» Your instructions:
All lines at or after the one containing "destruct rows as [|r0 rows'];", up to the last line of the material, must be repeated exactly, and no others.
++++++
(** [_binary_clf_curve(y_true, y_score)] without sample weights: the
    false-positive and true-positive counts at every distinct score, by
    decreasing score.
<<
    check_consistent_length(y_true, y_score, sample_weight)
    pos_label = _check_pos_label_consistency(pos_label, y_true)
    y_true = y_true == pos_label
    desc_score_indices = np.argsort(y_score, kind="mergesort")[::-1]
    y_score = y_score[desc_score_indices]
    y_true = y_true[desc_score_indices]
    distinct_value_indices = np.where(np.diff(y_score))[0]
    threshold_idxs = np.r_[distinct_value_indices, y_true.size - 1]
    tps = stable_cumsum(y_true * weight)[threshold_idxs]
    fps = 1 + threshold_idxs - tps
    return fps, tps, y_score[threshold_idxs]
>>
    Labels are booleans here, so [pos_label] is 1; the empty input is the
    one that the label check rejects. *)
Definition binary_clf_curve (y_true : list bool) (y_score : list Q)
  : result (list Z * list Z * list Q) :=
  if negb (length y_true =? length y_score)%nat then
    Raise (ValueError "Found input variables with inconsistent numbers of samples")
  else
    match y_true with
    | [] => Raise (ValueError "y_true takes value in {} and pos_label is not specified")
    | _ =>
        let sorted := rev (argsort_mergesort (combine y_score y_true)) in
        let y_score := map fst sorted in
        let y_true := map snd sorted in
        let distinct_value_indices := where_diff 0 y_score in
        let threshold_idxs :=
          distinct_value_indices ++ [(length y_true - 1)%nat] in
        let cs := cumsum 0 y_true in
        let tps := map (fun i => nth i cs 0%Z) threshold_idxs in
        let fps :=
          map2 (fun i t => (1 + Z.of_nat i - t)%Z) threshold_idxs tps in
        Ok (fps, tps, map (fun i => nth i y_score 0) threshold_idxs)
    end.
(** The supplier stays untouched by [five] and runs once for [undef]. *)
Lemma orElseGet_spec_witness :
  orElseGet Sample.five Sample.supplier42 Sample.w0
  = (Return (val 5), Sample.w0)
  /\ orElseGet Sample.undef Sample.supplier42 Sample.w0
     = (Return (val 42),
        {| next_id := 0; calls := [mkCall 1 []]; user := 1 |}).
Proof.
  split.
  - apply (proj1 (orElseGet_spec Sample.five Sample.supplier42 Sample.w0));
      reflexivity.
  - apply (proj2 (orElseGet_spec Sample.undef Sample.supplier42 Sample.w0));
      reflexivity.
Defined.

(** [nothing.orElseThrow(() => new Error("missing"))] throws that error. *)
Lemma orElseThrow_spec_witness :
  orElseThrow Sample.five Sample.missing Sample.w0
  = (Return (val 5), Sample.w0)
  /\ orElseThrow Sample.nothing Sample.missing Sample.w0
     = (Throw (new_Error "missing"),
        {| next_id := 0; calls := [mkCall 2 []]; user := 0 |}).
Proof.
  split.
  - apply (proj1 (orElseThrow_spec Sample.five Sample.missing Sample.w0));
      reflexivity.
  - apply (proj2 (orElseThrow_spec Sample.nothing Sample.missing Sample.w0));
      reflexivity.
Defined.

(** The consumer gets [5] from [five] and is left alone by [nothing]. *)
Lemma ifPresent_spec_witness :
  ifPresent Sample.five Sample.add_to_state Sample.w0
  = (Return tt, {| next_id := 0; calls := [mkCall 3 [val 5]]; user := 5 |})
  /\ ifPresent Sample.nothing Sample.add_to_state Sample.w0
     = (Return tt, Sample.w0).
Proof.
  split.
  - apply (proj1 (ifPresent_spec Sample.five Sample.add_to_state Sample.w0));
      reflexivity.
  - apply (proj2 (ifPresent_spec Sample.nothing Sample.add_to_state
                    Sample.w0));
      reflexivity.
Defined.

(** With callbacks that return, [ifPresent] and [orElseGet] return;
    [of(undefined)] and [undef.orElseThrow(..)] throw, the latter the
    error its factory made. *)
Lemma failure_paths_witness :
  callback_total Sample.add_to_state
  /\ callback_total Sample.supplier42
  /\ returns (ifPresent Sample.five Sample.add_to_state) Sample.w0
  /\ returns (orElseGet Sample.undef Sample.supplier42) Sample.w0
  /\ throws (of_ (@undefined nat)) Sample.w0
  /\ throws (orElseThrow Sample.undef Sample.missing) Sample.w0
  /\ orElseThrow Sample.undef Sample.missing Sample.w0
     = (Throw (new_Error "missing"),
        {| next_id := 0; calls := [mkCall 2 []]; user := 0 |}).
Proof.
  assert (Hc : callback_total Sample.add_to_state)
    by (intros a s; eexists; eexists; reflexivity).
  assert (Hs : callback_total Sample.supplier42)
    by (intros a s; eexists; eexists; reflexivity).
  pose proof (failure_paths undefined Sample.undef (val 42)
                Sample.add_to_state Sample.supplier42 Sample.missing
                Sample.w0)
    as (_ & _ & _ & _ & _ & _ & Hget & Hof & Hthrow & _ & Hfactory & _).
  pose proof (failure_paths undefined Sample.five (val 42)
                Sample.add_to_state Sample.supplier42 Sample.missing
                Sample.w0)
    as (_ & _ & _ & _ & _ & Hif & _).
  split; [exact Hc |].
  split; [exact Hs |].
  split; [exact (Hif Hc) |].
  split; [exact (Hget Hs) |].
  split; [apply Hof; reflexivity |].
  split; [apply Hthrow; reflexivity |].
  apply (Hfactory (new_Error "missing") 0); reflexivity.
Defined.
(** X17: When the timestamps are strictly increasing, whatever the positions are,
    every trade of the log is exited after it was entered, no trade is
    entered before the previous one was exited, and there are fewer trades
    than bars. *)
Theorem trades_are_in_time_order idx close pos size cost :
  List.length idx = List.length close -> List.length close = List.length pos ->
  strictly_increasing idx = true ->
  let log := identify_trades (derive_columns idx close pos size cost) in
  Forall (fun t => (entry_time t < exit_time t)%Z) log /\
  chronological log /\
  (idx <> [] -> (List.length log < List.length idx)%nat).
Proof.
  intros H1 H2 Hs log. subst log. unfold identify_trades.
  destruct (List.length (change_points _) =? 0)%nat.
  { repeat split; [constructor|]. intros Hne. destruct idx; [congruence | simpl; lia]. }
  remember (iterrows (derive_columns idx close pos size cost)) as rows eqn:Er.
  assert (Hidx : map row_idx rows = idx).
  { subst rows. apply rows_times; assumption. }
  clear Er. unfold scan.
  assert (Hord : exists t', ordered_before t' (fold_left step rows (None, []))).
  { destruct rows as [|r0 rows'].
    - exists 0%Z. repeat split; constructor.
    - apply (@run_ordered (r0 :: rows') (None, []) (row_idx r0)).
      + rewrite Hidx. exact Hs.
      + constructor; [lia|].
        rewrite <- Hidx in Hs. cbn [map] in Hs.
        apply strictly_increasing_tail in Hs as [_ Hgt].
        apply Forall_forall. intros r Hr. rewrite Forall_forall in Hgt.
        assert (row_idx r0 < row_idx r)%Z; [|lia]. apply Hgt. now apply in_map.
      + repeat split; constructor. }
  destruct Hord as [t' [A [B _]]].
  repeat split.
  - eapply Forall_impl; [|exact A]. now intros tr [X _].
  - exact B.
  - intros Hne. rewrite <- Hidx, length_map.
    destruct rows as [|r0 rows']; [rewrite <- Hidx in Hne; now destruct Hne|].
    cbn [fold_left List.length].
    assert (E : snd (step (None, []) r0) = []).
    { unfold step. cbn [fst snd]. now destruct (row_position r0 != Fin 0)%F. }
    pose proof (run_length rows' (step (None, []) r0)) as L.
    rewrite E in L. simpl in L. lia.
Qed.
++++++
» Answer space:
    destruct rows as [|r0 rows']; [rewrite <- Hidx in Hne; now destruct Hne|].
    cbn [fold_left List.length].
    assert (E : snd (step (None, []) r0) = []).
    { unfold step. cbn [fst snd]. now destruct (row_position r0 != Fin 0)%F. }
    pose proof (run_length rows' (step (None, []) r0)) as L.
    rewrite E in L. simpl in L. lia.
Qed.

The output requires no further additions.